(** ** The round trip *)

(** What a PDU is once read back: the segment limit rounded down to a power of two, or above 64 read as 255, "more than 64"; a segment's sequence number
    and window, 0 and 1 where it has none. *)
Definition canonical_segments (v : option Z) : option Z := match v with Some n => Some (if 64 <? n then 255 else 2 ^ Z.log2 n) | None => None end.
Lemma canonical_segments_field v field : (forall n, v = Some n -> 2 <= n <= 255) -> max_segments_from_capacity v = Some field -> max_segments_count field = canonical_segments v.
Proof.
  intros Hv. destruct v as [n|]; [|by intros [= <-]]. specialize (Hv n eq_refl). cbn [max_segments_from_capacity canonical_segments]. replace (n <=? 1) with false by lia.
  assert (Hp : forall k, 0 <= k -> 2 ^ k <= n < 2 ^ Z.succ k -> Some (2 ^ Z.log2 n) = Some (2 ^ k)) by (intros k Hk Hn; by rewrite (Z.log2_unique n k)).
  repeat (match goal with |- context [if ?b then Some ?f else _] => destruct b eqn:?; [intros [= <-]; replace (64 <? n) with false by lia; rewrite (Hp f) by (cbn; lia); reflexivity|] end).
  intros [= <-]. by replace (64 <? n) with true by lia.
Qed.
Definition canonical_segment (segmented : bool) (d : Z) (o : option Z) : option Z := if segmented then Some (default d o) else None.
Definition canonical (a : Apdu) : Apdu :=
  match a with
  | ApduConfirmedRequest p =>
      ApduConfirmedRequest
        {| cr_segmented := cr_segmented p; cr_more_follows := cr_more_follows p; cr_segmented_response_accepted := cr_segmented_response_accepted p;
           cr_max_segments := canonical_segments (cr_max_segments p); cr_max_apdu_length := cr_max_apdu_length p; cr_invoke_id := cr_invoke_id p;
           cr_sequence_number := canonical_segment (cr_segmented p) 0 (cr_sequence_number p);
           cr_proposed_window_size := canonical_segment (cr_segmented p) 1 (cr_proposed_window_size p);
           cr_service_choice := cr_service_choice p; cr_service_request := cr_service_request p |}
  | ApduComplexAck p =>
      ApduComplexAck
        {| ca_segmented := ca_segmented p; ca_more_follows := ca_more_follows p; ca_invoke_id := ca_invoke_id p;
           ca_sequence_number := canonical_segment (ca_segmented p) 0 (ca_sequence_number p);
           ca_proposed_window_size := canonical_segment (ca_segmented p) 1 (ca_proposed_window_size p);
           ca_service_choice := ca_service_choice p; ca_service_ack := ca_service_ack p |}
  | other => other
  end.
(** An error's class and code, and a body that is well formed as its service's says the same. *)
Definition wf_error (p : ErrorPdu) : Prop :=
  is_u16 (er_error_class p) /\ is_u16 (er_error_code p) /\ wf_bytes (er_error_data p) /\
  Z.of_nat (length (er_error_data p)) + 16 <= ISIZE_MAX /\ is_u8 (er_invoke_id p) /\ is_u8 (er_service_choice p) /\
  forall codes, decode_formal_body (er_service_choice p) (er_error_data p) = Ok (Some codes) -> codes = (er_error_class p, er_error_code p).
Definition window_ok (segmented : bool) (o : option Z) : Prop := segmented = true -> 1 <= default 1 o <= 127.
Definition wf_apdu (a : Apdu) : Prop :=
  match a with
  | ApduConfirmedRequest p =>
      (forall n, cr_max_segments p = Some n -> 2 <= n <= 255) /\ is_valid_max_apdu_length (cr_max_apdu_length p) = true /\
      window_ok (cr_segmented p) (cr_proposed_window_size p)
  | ApduComplexAck p => window_ok (ca_segmented p) (ca_proposed_window_size p)
  | ApduSegmentAck p => 1 <= sg_actual_window_size p <= 127
  | ApduError p => wf_error p
  | _ => True
  end.
Lemma segment_fields_ok segmented label sequence window : window_ok segmented window ->
  segment_fields segmented label sequence window = Ok (if segmented then [default 0 sequence; default 1 window] else []).
Proof.
  unfold segment_fields, window_ok, valid_window_size. destruct segmented; [|done]. intros Hw. specialize (Hw eq_refl).
  by replace ((1 <=? default 1 window) && (default 1 window <=? 127)) with true by lia.
Qed.
Lemma encode_max_segments_field v : (forall n, v = Some n -> 2 <= n <= 255) -> exists field, encode_max_segments v = Ok field /\ max_segments_from_capacity v = Some field /\ 0 <= field <= 7.
Proof.
  intros Hv. unfold encode_max_segments. destruct v as [n|]; [|by exists 0]. destruct (max_segments_rounds n (Hv n eq_refl)) as (field & -> & Hf & _). exists field. split_and!; (done || lia).
Qed.
(** The second octet of a request carries both fields. *)
Lemma fields_octet seg value field : 0 <= seg <= 7 -> max_apdu_from_octets value = Some field ->
  decode_max_segments (Z.land (Z.shiftr (Z.lor (Z.shiftl seg 4) field) 4) 7) = max_segments_count seg /\
  decode_max_apdu (Z.land (Z.lor (Z.shiftl seg 4) field) 15) = Ok value.
Proof.
  intros Hs Hf. assert (seg = 0 \/ seg = 1 \/ seg = 2 \/ seg = 3 \/ seg = 4 \/ seg = 5 \/ seg = 6 \/ seg = 7) as Hc by lia.
  apply max_apdu_cases in Hf. clear Hs. intuition subst; split; reflexivity.
Qed.
Lemma confirmed_roundtrip p : wf_apdu (ApduConfirmedRequest p) ->
  exists enc, encode_confirmed_request p = Ok enc /\ decode_apdu enc = Ok (canonical (ApduConfirmedRequest p)).
Proof.
  intros (Hseg & Hmax & Hwin). unfold encode_confirmed_request. destruct (encode_max_segments_field _ Hseg) as (field & -> & Hcap & Hf). cbn [rbind].
  unfold is_valid_max_apdu_length in Hmax. destruct (max_apdu_from_octets (cr_max_apdu_length p)) as [code|] eqn:Hcode; [|done].
  unfold encode_max_apdu. rewrite Hcode. cbn [ok_or rbind]. rewrite segment_fields_ok by done. cbn [rbind]. eexists. split; [done|].
  destruct (fields_octet field _ code Hf Hcode) as [Es Em]. cbn [canonical]. rewrite <-(canonical_segments_field _ field Hseg Hcap).
  destruct p as [seg more acc ms len inv sq win svc req]. cbn [cr_segmented cr_more_follows cr_segmented_response_accepted cr_max_segments cr_max_apdu_length cr_invoke_id cr_sequence_number
    cr_proposed_window_size cr_service_choice cr_service_request] in *.
  destruct seg; cbn [canonical_segment app]; unfold decode_apdu, decode_confirmed_request; (replace (Z.land (Z.shiftr (flag acc 2 _) 4) 15 =? PDU_CONFIRMED_REQUEST) with true by (by destruct acc, more));
    cbv zeta; rewrite Es, Em; cbn [rbind]; unfold decode_segment_fields; [replace (has_bit _ 8) with true by (by destruct acc, more)|replace (has_bit _ 8) with false by (by destruct acc, more)];
    cbn; destruct acc, more; reflexivity.
Qed.
Lemma complex_roundtrip p : wf_apdu (ApduComplexAck p) -> exists enc, encode_complex_ack p = Ok enc /\ decode_apdu enc = Ok (canonical (ApduComplexAck p)).
Proof.
  intros Hwin. unfold encode_complex_ack. rewrite segment_fields_ok by done. cbn [rbind]. eexists. split; [done|].
  destruct p as [[] [] inv sq win svc ack]; reflexivity.
Qed.
Lemma segment_ack_roundtrip p : wf_apdu (ApduSegmentAck p) -> exists enc, encode_segment_ack p = Ok enc /\ decode_apdu enc = Ok (ApduSegmentAck p).
Proof.
  intros Hwin. unfold encode_segment_ack, valid_window_size. cbn [wf_apdu] in Hwin. replace (_ && _) with true by lia. cbn [rbind]. eexists. split; [done|].
  destruct p as [[] [] inv sq win]; cbn [sg_actual_window_size] in Hwin; cbn; replace (win =? 0) with false by lia; replace (127 <? win) with false by lia; reflexivity.
Qed.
============================================================
### DIRECTIONS FOR THIS TASK
Quote the records above exactly, from the first line through the line containing "and window, 0 and 1 where it has none. *)", and nothing more.

### SOLUTION FOR THIS EXERCISE
(** ** The round trip *)

(** What a PDU is once read back: the segment limit rounded down to a power of two, or above 64 read as 255, "more than 64"; a segment's sequence number
    and window, 0 and 1 where it has none. *)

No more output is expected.